Дорогие ракеты и тосты российских чиновников
Термин «шок от ценника» не входит в обычный словарь большинства предпринимателей Кремниевой долины. Но именно это испытал Илон Маск, когда покупал ракеты для космического корабля на Марс. На американском рынке цена за две ракеты составляла колоссальные $130 млн. И это только за ракету-носитель, без самого космического корабля с его приборным отсеком.

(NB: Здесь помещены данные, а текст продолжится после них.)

Lemma trace_cons s π f : ltl_sat (trace (cons_path s π)) f 1 ↔ ltl_sat (trace π) f 0.
Proof using Type. by apply ltl_suffix. Qed.

(** A property of all paths from a state holds wherever a path gets to. *)
Lemma all_paths_at f π k : path π → all_paths f (π k) → ltl_sat (trace π) f k.
Proof using Type.
  intros Hp Ha. apply trace_drop, Ha; [by apply path_drop|]. simpl. by rewrite Nat.add_0_r.
Qed.

Section total.
Context (Hok : clts_ok c) (Htot : total).

Lemma path_bound π k : path π → π k < state_count c.
Proof using Hok. intros Hp. apply (edge_bound c Hok _ _ (Hp k)). Qed.

(** From a state of [W], a path that stays in [W] as long as it can. *)
Lemma steered_path (W : nat → Prop) s :
  s < state_count c →
  ∃ π, path π ∧ π 0 = s ∧ ∀ i, (∃ s', edge (π i) s' ∧ W s') → W (π (S i)).
Proof using Hok Htot.
  intros Hs.
  assert (Hnext : ∀ u, ∃ v, u < state_count c → edge u v ∧ ((∃ s', edge u s' ∧ W s') → W v)).
  { intros u. destruct (classic (∃ s', edge u s' ∧ W s')) as [(v & Hv & HW)|Hn]; [by exists v|].
    destruct (outgoing c u) as [|t ts] eqn:E.
    - exists 0. intros Hu. by destruct (Htot u Hu).
    - exists (target t). intros _. split; [|done]. exists t. split; [|done]. rewrite E. by left. }
  set (next u := proj1_sig (constructive_indefinite_description _ (Hnext u))).
  assert (Hn : ∀ u, u < state_count c → edge u (next u) ∧ ((∃ s', edge u s' ∧ W s') → W (next u))).
  { intros u. unfold next. by destruct (constructive_indefinite_description _ (Hnext u)). }
  set (π i := Nat.iter i next s).
  assert (Hb : ∀ i, π i < state_count c).
  { intros i. induction i as [|i IH]; [done|]. by apply (edge_bound c Hok (π i)), Hn. }
  exists π. split_and!; [|done|].
  - intros i. by apply Hn.
  - intros i. by apply Hn.
Qed.

Lemma some_path s : s < state_count c → ∃ π, path π ∧ π 0 = s.
Proof using Hok Htot. intros Hs. destruct (steered_path (λ _, True) s Hs) as (π & ? & ? & _). eauto. Qed.

(** ** Fixpoints over paths *)

(** The least set closed under [Q ∨ (P ∧ every successor)] is the set of the
    states all of whose paths satisfy [P] until [Q]. *)
Definition pre_fixed (P Q : nat → Prop) (X : nat → Prop) : Prop :=
  ∀ s, s < state_count c → Q s ∨ (P s ∧ (∀ s', edge s s' → X s') ∧ ∃ s', edge s s') → X s.

Lemma until_paths P Q s :
  s < state_count c →
  (∀ X, pre_fixed P Q X → X s) ↔
  ∀ π, path π → π 0 = s → until (λ i, P (π i)) (λ i, Q (π i)) 0.
Proof using Hok Htot.
  intros Hs. split.
  - intros HX. apply (HX (λ s, ∀ π, path π → π 0 = s → until (λ i, P (π i)) (λ i, Q (π i)) 0)).
    intros u Hu [HQ|(HP & Hnext & _)] π Hp H0.
    { exists 0. split_and!; [lia|by rewrite H0|lia]. }
    destruct (Hnext (π 1)) with (π := λ i, π (1 + i)) as (j & _ & HQ & Hk);
      [rewrite <-H0; apply Hp|by apply path_drop|done|].
    exists (S j). split_and!; [lia|done|]. intros [|k] Hk'; [by rewrite H0|]. apply Hk. lia.
  - intros Hall. apply NNPP. intros Hn.
    set (W u := u < state_count c ∧ ¬ ∀ X, pre_fixed P Q X → X u).
    destruct (steered_path W s Hs) as (π & Hp & H0 & HW).
    destruct (Hall π Hp H0) as (j & _ & HQ & HP).
    assert (Hstep : ∀ u, W u → ¬ Q u ∧ (P u → ∃ s', edge u s' ∧ W s')).
    { intros u [Hu Hx]. split.
      - intros HQu. apply Hx. intros X HX. apply HX; auto.
      - intros HPu. apply NNPP. intros Hno. apply Hx. intros X HX. apply HX; [done|right].
        split_and!; [done| |].
        + intros s' Hs'. apply NNPP. intros HXs. apply Hno. exists s'. split; [done|].
          split; [by apply (edge_bound c Hok u)|]. intros Hall'. by apply HXs, Hall'.
        + destruct (some_path u Hu) as (π' & Hp' & <-). eexists. apply Hp'. }
    assert (Hin : ∀ i, i ≤ j → W (π i)).
    { intros i. induction i as [|i IH]; intros Hi; [rewrite H0; by split|].
      apply HW. apply Hstep; [apply IH; lia|]. apply HP. lia. }
    by apply (Hstep (π j) (Hin j ltac:(lia))).
Qed.

(** The greatest set with [Q ∨ P] and [Q ∨ every successor] is the set of the
    states all of whose paths satisfy [P] weakly until [Q]. *)
Definition post_fixed (P Q : nat → Prop) (X : nat → Prop) : Prop :=
  ∀ s, s < state_count c → X s → (Q s ∨ P s) ∧ (Q s ∨ ∀ s', edge s s' → X s').

(** Weak until, one step at a time. *)
Lemma weak_step (P Q : nat → Prop) π :
  weak (λ i, P (π i)) (λ i, Q (π i)) 0 →
  Q (π 0) ∨ (P (π 0) ∧ weak (λ i, P (π (1 + i))) (λ i, Q (π (1 + i))) 0).
Proof using Type.
  intros [([|j] & _ & HQ & HP)|Ha]; [by left|right..].
  - split; [apply HP; lia|]. left. exists j. split_and!; [lia|done|]. intros k Hk. apply HP. lia.
  - split; [apply Ha; lia|]. right. intros j _. apply Ha. lia.
Qed.

Lemma weak_paths P Q s :
  s < state_count c →
  (∃ X, post_fixed P Q X ∧ X s) ↔
  ∀ π, path π → π 0 = s → weak (λ i, P (π i)) (λ i, Q (π i)) 0.
Proof using Hok Htot.
  intros Hs. split.
  - intros (X & HX & Hsx) π Hp H0.
    assert (Hin : ∀ i, (∀ k, k < i → ¬ Q (π k)) → X (π i)).
    { intros i. induction i as [|i IH]; intros Hn; [by rewrite H0|].
      destruct (HX (π i) (path_bound π i Hp)) as [_ [HQ|HX']]; [apply IH; auto with lia|by destruct (Hn i); [lia|]|].
      apply HX', Hp. }
    destruct (always_or (λ i, ¬ Q (π i)) 0) as [Ha|(j & _ & Hj%NNPP & Hk)].
    + right. intros i _. destruct (HX (π i) (path_bound π i Hp)) as [[HQ|HP] _]; [|by destruct (Ha i); [lia|]|done].
      apply Hin. intros k _. apply Ha. lia.
    + left. exists j. split_and!; [lia|done|]. intros i Hi.
      destruct (HX (π i) (path_bound π i Hp)) as [[HQ|HP] _]; [|by destruct (Hk i)|done].
      apply Hin. intros k Hki. apply Hk. lia.
  - intros Hall. exists (λ s, ∀ π, path π → π 0 = s → weak (λ i, P (π i)) (λ i, Q (π i)) 0).
    split; [|done]. intros u Hu Hu'. destruct (some_path u Hu) as (π & Hp & H0).
    pose proof (weak_step P Q π (Hu' π Hp H0)) as Hstep. rewrite H0 in Hstep.
    split; [tauto|]. destruct (classic (Q u)) as [HQ|HQ]; [by left|right].
    intros s' Hs' π' Hp' <-.
    destruct (weak_step P Q (cons_path u π')) as [?|[_ ?]]; [|done..].
    apply Hu'; [by apply path_cons|done].
Qed.

(** ** The meaning of the trees *)

Lemma sat_prop f ρ π i :
  is_propositional f = true → sat c e (prop_tree f) ρ (π i) ↔ ltl_sat (trace π) f i.
Proof using Type.
  induction f as [| |p|a IHa|a IHa b IHb|a IHa b IHb|a IHa b IHb| | | | | | | | |]; simpl; intros Hp;
    try (apply andb_true_iff in Hp as [Hpa Hpb]); try done.
  - symmetry. apply atomb_spec.
  - by rewrite (IHa Hp).
  - by rewrite (IHa Hpa), (IHb Hpb).
  - by rewrite (IHa Hpa), (IHb Hpb).
  - rewrite (IHa Hpa), (IHb Hpb). tauto.
Qed.

(** A propositional formula at the start of a path. *)
Lemma prop_all_paths f ρ s :
  s < state_count c → is_propositional f = true → sat c e (prop_tree f) ρ s ↔ all_paths f s.
Proof using Hok Htot.
  intros Hs Hp. destruct (some_path s Hs) as (π & Hpath & H0). split.
  - intros Hf π' _ H0'. apply (sat_prop f ρ π' 0 Hp). by rewrite H0'.
  - intros Ha. rewrite <-H0. apply (sat_prop f ρ π 0 Hp). by apply Ha.
Qed.

Lemma all_paths_and a b s : all_paths (LAnd a b) s ↔ all_paths a s ∧ all_paths b s.
Proof using Type.
  split; [intros H; split; intros π Hp H0; by apply (H π Hp)|]. intros [Ha Hb] π Hp H0. split; auto.
Qed.

(** A disjunction with a propositional side is decided at the first state. *)
Lemma all_paths_or a b ρ s :
  s < state_count c → is_propositional a = true →
  all_paths (LOr a b) s ↔ sat c e (prop_tree a) ρ s ∨ all_paths b s.
Proof using Hok Htot.
  intros Hs Hp. split.
  - intros H. destruct (classic (sat c e (prop_tree a) ρ s)) as [Ha|Ha]; [by left|right].
    intros π Hpath H0. destruct (H π Hpath H0) as [Hl|Hl]; [|done]. destruct Ha.
    rewrite <-H0. by apply (sat_prop a ρ π 0 Hp).
  - intros [Ha|Hb] π Hpath H0; [left|right; by apply Hb]. apply (sat_prop a ρ π 0 Hp). by rewrite H0.
Qed.

Lemma all_paths_or_comm a b s : all_paths (LOr a b) s ↔ all_paths (LOr b a) s.
Proof using Type. split; intros H π Hp H0; destruct (H π Hp H0); [by right|by left|by right|by left]. Qed.

Lemma all_paths_next a s : all_paths (LNext a) s ↔ ∀ s', edge s s' → all_paths a s'.
Proof using Type.
  split.
  - intros H s' Hs π Hp <-. apply (trace_cons s), H; [by apply path_cons|done].
  - intros H π Hp H0. apply (all_paths_at a π 1 Hp), H. rewrite <-H0. apply Hp.
Qed.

Поэтому Маск решил попытать счастья в России. Он несколько раз ездил туда, чтобы купить списанные межконтинентальные баллистические ракеты (без ядерных боеголовок). Его полные водки встречи с российскими чиновниками каждые две минуты перебивались тостами (За космос! За Америку! За Америку в космосе!). Но для Маска радостные возгласы превратились в насмешки, когда русские сказали ему, что каждая ракета будет стоить $20 млн. Несмотря на то что Маск был богат, такая цена делала создание его космической компании слишком дорогим. Он понял, что нужно придумать что-то другое.
Этот выходец из Южной Африки с самого детства вошел в полосу перемен, подчиняя своей воле одну промышленную отрасль за другой. В двенадцать лет он написал и продал свою первую видеоигру. В семнадцать эмигрировал в Канаду, а оттуда в Соединенные Штаты, где получил образование в области физики и бизнеса в Пенсильванском университете. Затем он бросил аспирантуру в Стэнфорде, чтобы вместе со своим братом Кимбалом основать компанию Zip2, ставшую одним из первых поставщиков городских онлайн-путеводителей. Не имея средств на собственное жилье, Маск спал на матрасе в своем офисе и принимал душ в местной Юношеской христианской ассоциации.
В 1999 году, когда ему было двадцать восемь лет, он продал Zip2 компании Compaq, мгновенно став мультимиллионером. Затем он взял свои чеки и положил их на новый стол. Он использовал свою прибыль от Zip2 для создания X.com, интернет-банка, который позже был переименован в PayPal. Продав PayPal компании eBay, Маск получил $165 млн.
За несколько месяцев до закрытия сделки Маск уже был на пляже Рио-де-Жанейро. Но он не собирался уходить на пенсию или листать последний роман Дэна Брауна. Нет, на пляже Маск читал книгу об основах ракетного двигателестроения. Парень из PayPal хотел сделаться любителем ракет.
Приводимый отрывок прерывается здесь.